■ **Description of the task**: Look through the entries below and extract exactly the lines from the one containing "(gallery (dom w)))." through the one containing "- exact (Forall_lookup_1", ends included.

■ **Stored data**:
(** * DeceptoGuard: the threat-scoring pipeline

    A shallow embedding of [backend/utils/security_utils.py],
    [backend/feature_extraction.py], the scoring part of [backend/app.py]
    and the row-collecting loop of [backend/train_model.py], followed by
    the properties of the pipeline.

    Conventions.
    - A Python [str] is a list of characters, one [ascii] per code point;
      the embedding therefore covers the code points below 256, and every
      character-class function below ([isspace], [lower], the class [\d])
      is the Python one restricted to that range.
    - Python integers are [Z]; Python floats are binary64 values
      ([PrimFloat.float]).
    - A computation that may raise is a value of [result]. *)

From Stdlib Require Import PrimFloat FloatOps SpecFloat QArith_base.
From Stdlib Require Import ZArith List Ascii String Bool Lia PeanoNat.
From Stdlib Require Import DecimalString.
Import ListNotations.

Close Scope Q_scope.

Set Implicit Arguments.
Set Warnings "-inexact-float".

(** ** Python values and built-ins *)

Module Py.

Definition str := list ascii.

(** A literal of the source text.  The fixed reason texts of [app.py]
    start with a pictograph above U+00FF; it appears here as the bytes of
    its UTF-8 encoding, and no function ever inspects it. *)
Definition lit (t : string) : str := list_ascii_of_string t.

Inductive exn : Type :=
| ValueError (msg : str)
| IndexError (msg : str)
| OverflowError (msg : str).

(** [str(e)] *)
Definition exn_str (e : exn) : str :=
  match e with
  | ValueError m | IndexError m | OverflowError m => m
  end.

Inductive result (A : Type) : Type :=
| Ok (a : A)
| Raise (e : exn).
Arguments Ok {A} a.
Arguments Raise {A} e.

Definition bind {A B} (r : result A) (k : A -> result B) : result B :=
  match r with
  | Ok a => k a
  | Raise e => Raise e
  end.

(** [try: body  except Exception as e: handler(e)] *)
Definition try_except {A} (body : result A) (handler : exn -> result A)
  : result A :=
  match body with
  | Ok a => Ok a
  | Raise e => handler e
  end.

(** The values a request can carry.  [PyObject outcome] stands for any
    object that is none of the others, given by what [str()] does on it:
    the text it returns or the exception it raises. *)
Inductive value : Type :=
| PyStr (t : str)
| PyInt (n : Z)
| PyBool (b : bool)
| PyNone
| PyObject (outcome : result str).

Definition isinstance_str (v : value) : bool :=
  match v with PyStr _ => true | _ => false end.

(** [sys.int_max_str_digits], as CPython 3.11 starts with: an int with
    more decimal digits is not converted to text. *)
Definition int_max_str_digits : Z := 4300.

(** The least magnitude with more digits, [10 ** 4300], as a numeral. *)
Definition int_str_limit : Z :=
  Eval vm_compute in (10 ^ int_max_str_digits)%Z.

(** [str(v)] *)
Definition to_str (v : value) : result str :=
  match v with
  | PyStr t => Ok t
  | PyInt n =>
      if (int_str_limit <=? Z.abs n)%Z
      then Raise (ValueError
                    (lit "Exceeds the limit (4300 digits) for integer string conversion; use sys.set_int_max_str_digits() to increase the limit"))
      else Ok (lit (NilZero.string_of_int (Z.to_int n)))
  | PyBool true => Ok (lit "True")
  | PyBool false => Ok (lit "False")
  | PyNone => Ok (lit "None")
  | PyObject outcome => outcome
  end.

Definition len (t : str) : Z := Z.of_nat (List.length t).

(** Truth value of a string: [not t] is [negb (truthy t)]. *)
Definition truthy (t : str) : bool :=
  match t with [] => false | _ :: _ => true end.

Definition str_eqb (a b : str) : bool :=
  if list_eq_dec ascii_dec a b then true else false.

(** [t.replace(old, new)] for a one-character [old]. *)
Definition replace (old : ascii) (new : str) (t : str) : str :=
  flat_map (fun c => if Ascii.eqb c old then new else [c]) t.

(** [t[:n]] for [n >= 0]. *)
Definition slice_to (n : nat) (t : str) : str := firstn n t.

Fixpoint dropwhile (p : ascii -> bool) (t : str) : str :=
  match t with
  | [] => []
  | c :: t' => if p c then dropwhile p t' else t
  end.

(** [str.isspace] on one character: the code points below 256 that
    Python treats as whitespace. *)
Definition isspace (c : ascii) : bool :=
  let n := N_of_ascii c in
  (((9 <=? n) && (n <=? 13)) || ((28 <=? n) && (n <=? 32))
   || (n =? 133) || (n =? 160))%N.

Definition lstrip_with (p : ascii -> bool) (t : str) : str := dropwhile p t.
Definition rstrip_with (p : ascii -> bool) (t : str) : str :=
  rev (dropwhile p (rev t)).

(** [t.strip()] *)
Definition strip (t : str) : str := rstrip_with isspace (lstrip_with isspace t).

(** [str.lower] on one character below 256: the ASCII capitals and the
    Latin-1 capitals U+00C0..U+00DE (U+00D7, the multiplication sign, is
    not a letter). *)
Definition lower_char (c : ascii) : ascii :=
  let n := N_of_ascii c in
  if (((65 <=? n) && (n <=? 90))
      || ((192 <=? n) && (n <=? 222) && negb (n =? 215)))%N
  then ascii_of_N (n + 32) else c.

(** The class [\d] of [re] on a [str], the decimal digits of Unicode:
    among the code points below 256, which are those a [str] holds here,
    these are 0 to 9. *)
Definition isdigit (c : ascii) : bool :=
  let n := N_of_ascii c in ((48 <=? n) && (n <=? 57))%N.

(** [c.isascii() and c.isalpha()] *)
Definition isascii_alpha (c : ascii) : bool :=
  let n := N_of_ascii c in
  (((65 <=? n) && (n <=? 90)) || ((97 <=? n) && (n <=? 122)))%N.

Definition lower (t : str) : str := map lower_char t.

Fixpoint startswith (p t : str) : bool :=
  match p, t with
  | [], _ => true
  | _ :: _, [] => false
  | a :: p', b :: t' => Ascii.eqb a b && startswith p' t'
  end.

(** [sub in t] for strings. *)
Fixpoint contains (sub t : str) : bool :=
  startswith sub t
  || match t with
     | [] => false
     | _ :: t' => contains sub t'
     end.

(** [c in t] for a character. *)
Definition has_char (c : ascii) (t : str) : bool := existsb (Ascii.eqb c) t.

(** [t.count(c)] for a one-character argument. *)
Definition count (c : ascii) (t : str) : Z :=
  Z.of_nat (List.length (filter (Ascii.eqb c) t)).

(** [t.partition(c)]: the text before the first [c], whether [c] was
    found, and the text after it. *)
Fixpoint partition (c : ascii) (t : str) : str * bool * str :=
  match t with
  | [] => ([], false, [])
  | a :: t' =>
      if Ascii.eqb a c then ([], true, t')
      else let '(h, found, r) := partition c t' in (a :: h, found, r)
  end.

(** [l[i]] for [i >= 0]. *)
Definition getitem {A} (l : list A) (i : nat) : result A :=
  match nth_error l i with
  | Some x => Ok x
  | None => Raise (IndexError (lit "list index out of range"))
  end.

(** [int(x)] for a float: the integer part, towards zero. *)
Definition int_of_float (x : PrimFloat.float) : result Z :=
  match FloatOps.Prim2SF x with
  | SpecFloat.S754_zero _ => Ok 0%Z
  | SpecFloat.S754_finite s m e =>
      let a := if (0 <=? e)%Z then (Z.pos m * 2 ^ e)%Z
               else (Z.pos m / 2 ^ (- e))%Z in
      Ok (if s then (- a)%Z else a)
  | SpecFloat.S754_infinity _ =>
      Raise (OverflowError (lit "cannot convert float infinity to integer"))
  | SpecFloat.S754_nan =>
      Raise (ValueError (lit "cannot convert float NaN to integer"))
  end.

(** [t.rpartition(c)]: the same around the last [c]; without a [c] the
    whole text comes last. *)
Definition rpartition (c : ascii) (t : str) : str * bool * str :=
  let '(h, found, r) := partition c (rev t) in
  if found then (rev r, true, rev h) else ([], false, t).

...

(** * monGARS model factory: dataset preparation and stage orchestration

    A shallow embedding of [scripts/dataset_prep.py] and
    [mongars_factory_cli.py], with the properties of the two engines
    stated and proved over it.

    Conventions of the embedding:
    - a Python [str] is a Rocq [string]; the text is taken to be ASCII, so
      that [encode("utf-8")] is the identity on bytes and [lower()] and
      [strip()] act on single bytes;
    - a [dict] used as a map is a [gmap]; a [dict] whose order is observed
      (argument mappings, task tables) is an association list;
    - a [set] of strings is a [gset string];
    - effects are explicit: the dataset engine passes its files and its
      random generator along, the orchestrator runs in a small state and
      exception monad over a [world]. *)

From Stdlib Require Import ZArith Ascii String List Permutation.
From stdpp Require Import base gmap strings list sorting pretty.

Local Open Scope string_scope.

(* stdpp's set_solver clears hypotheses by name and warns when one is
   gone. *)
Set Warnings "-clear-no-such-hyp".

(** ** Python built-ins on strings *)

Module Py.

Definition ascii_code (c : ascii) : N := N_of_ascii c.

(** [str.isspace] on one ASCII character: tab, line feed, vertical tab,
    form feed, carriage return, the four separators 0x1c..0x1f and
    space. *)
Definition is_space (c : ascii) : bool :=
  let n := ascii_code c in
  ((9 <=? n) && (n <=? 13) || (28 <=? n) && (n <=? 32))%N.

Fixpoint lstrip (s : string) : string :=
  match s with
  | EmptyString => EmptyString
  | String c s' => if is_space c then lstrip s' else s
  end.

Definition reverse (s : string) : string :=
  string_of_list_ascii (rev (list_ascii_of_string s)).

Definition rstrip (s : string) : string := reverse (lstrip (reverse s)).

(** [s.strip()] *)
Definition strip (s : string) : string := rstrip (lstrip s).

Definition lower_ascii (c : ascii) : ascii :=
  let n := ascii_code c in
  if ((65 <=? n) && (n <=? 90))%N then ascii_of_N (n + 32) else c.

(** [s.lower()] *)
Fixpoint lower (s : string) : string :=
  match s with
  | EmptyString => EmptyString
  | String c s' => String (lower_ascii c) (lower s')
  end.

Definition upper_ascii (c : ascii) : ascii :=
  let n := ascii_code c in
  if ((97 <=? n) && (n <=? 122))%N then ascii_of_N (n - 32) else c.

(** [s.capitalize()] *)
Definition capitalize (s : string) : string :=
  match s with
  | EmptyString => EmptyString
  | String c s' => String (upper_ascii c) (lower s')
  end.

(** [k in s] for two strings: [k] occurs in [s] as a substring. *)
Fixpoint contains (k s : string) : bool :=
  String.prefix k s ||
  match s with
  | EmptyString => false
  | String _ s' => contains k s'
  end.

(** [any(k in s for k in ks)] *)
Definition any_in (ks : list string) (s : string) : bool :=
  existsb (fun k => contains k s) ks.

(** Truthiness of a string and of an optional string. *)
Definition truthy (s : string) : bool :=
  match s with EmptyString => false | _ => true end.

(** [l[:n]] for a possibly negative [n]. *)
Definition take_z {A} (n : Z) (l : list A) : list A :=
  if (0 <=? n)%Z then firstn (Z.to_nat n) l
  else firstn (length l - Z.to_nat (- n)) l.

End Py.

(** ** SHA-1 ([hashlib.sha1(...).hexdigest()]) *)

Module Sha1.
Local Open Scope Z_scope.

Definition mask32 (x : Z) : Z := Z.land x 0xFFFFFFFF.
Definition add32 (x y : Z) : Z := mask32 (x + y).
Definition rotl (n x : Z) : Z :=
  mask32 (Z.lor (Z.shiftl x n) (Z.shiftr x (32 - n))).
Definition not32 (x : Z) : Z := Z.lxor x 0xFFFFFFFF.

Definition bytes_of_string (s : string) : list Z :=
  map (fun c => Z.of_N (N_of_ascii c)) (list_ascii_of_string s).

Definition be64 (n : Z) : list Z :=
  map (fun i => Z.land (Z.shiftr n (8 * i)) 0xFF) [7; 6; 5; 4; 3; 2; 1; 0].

---

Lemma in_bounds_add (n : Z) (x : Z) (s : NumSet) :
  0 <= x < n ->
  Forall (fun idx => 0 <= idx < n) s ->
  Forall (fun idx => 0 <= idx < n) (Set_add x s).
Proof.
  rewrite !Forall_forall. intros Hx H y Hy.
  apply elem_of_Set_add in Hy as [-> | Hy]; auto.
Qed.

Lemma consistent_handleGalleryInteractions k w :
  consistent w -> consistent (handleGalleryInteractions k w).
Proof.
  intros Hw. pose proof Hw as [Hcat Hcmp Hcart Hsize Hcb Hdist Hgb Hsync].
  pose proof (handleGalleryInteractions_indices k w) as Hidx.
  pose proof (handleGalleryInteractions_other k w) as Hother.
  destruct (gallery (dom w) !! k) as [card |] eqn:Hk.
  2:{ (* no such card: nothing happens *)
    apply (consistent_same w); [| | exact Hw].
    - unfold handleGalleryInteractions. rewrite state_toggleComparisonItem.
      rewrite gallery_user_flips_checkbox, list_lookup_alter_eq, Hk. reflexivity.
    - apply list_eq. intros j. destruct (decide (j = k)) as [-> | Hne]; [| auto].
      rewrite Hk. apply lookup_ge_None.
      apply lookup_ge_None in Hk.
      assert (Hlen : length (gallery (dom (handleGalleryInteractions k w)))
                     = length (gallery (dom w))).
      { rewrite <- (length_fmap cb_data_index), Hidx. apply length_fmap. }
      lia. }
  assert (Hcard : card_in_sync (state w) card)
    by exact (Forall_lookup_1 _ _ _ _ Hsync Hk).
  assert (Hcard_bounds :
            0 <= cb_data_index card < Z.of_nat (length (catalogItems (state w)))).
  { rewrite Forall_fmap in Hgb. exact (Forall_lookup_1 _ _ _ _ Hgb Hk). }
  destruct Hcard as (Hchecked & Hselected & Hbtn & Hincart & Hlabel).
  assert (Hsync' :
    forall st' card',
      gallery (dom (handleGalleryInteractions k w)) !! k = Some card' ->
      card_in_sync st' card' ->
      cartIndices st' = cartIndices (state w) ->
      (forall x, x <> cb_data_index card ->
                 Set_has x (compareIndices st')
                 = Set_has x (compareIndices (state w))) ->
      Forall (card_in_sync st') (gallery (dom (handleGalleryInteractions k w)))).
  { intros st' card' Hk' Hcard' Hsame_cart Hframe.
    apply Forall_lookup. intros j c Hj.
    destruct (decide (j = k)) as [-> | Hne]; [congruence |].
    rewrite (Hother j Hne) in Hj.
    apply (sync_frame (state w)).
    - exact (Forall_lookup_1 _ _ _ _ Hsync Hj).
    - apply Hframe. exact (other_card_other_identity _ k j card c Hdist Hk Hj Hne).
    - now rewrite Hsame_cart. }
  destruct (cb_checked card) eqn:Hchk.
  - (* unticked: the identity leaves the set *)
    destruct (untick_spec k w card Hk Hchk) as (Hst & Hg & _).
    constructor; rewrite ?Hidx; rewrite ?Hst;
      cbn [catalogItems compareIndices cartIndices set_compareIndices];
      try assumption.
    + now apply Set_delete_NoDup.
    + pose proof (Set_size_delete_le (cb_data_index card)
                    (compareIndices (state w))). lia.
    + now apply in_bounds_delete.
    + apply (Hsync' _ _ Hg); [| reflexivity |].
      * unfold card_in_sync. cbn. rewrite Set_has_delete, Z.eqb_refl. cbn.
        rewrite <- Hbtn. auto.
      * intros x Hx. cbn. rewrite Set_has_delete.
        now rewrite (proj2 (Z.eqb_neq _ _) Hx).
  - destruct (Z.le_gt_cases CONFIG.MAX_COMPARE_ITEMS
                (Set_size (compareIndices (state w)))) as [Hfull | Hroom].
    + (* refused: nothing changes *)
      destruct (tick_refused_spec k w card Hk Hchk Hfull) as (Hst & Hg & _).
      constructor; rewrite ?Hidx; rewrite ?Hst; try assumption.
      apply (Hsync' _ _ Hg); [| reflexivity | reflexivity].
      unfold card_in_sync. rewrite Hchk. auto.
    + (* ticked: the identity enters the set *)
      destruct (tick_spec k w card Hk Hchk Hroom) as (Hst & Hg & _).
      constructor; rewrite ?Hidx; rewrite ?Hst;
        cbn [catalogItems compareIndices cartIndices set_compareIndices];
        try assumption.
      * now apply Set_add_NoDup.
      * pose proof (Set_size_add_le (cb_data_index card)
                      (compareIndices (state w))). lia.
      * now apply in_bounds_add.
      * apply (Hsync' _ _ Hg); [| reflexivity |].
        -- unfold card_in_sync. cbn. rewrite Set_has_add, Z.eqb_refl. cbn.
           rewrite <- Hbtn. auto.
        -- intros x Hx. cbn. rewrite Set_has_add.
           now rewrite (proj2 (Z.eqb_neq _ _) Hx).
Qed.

■ **Answer box**:
                     = length (gallery (dom w))).
      { rewrite <- (length_fmap cb_data_index), Hidx. apply length_fmap. }
      lia. }
  assert (Hcard : card_in_sync (state w) card)
    by exact (Forall_lookup_1 _ _ _ _ Hsync Hk).
  assert (Hcard_bounds :
            0 <= cb_data_index card < Z.of_nat (length (catalogItems (state w)))).
  { rewrite Forall_fmap in Hgb. exact (Forall_lookup_1 _ _ _ _ Hgb Hk). }
  destruct Hcard as (Hchecked & Hselected & Hbtn & Hincart & Hlabel).
  assert (Hsync' :
    forall st' card',
      gallery (dom (handleGalleryInteractions k w)) !! k = Some card' ->
      card_in_sync st' card' ->
      cartIndices st' = cartIndices (state w) ->
      (forall x, x <> cb_data_index card ->
                 Set_has x (compareIndices st')
                 = Set_has x (compareIndices (state w))) ->
      Forall (card_in_sync st') (gallery (dom (handleGalleryInteractions k w)))).
  { intros st' card' Hk' Hcard' Hsame_cart Hframe.
    apply Forall_lookup. intros j c Hj.
    destruct (decide (j = k)) as [-> | Hne]; [congruence |].
    rewrite (Hother j Hne) in Hj.
    apply (sync_frame (state w)).
    - exact (Forall_lookup_1 _ _ _ _ Hsync Hj).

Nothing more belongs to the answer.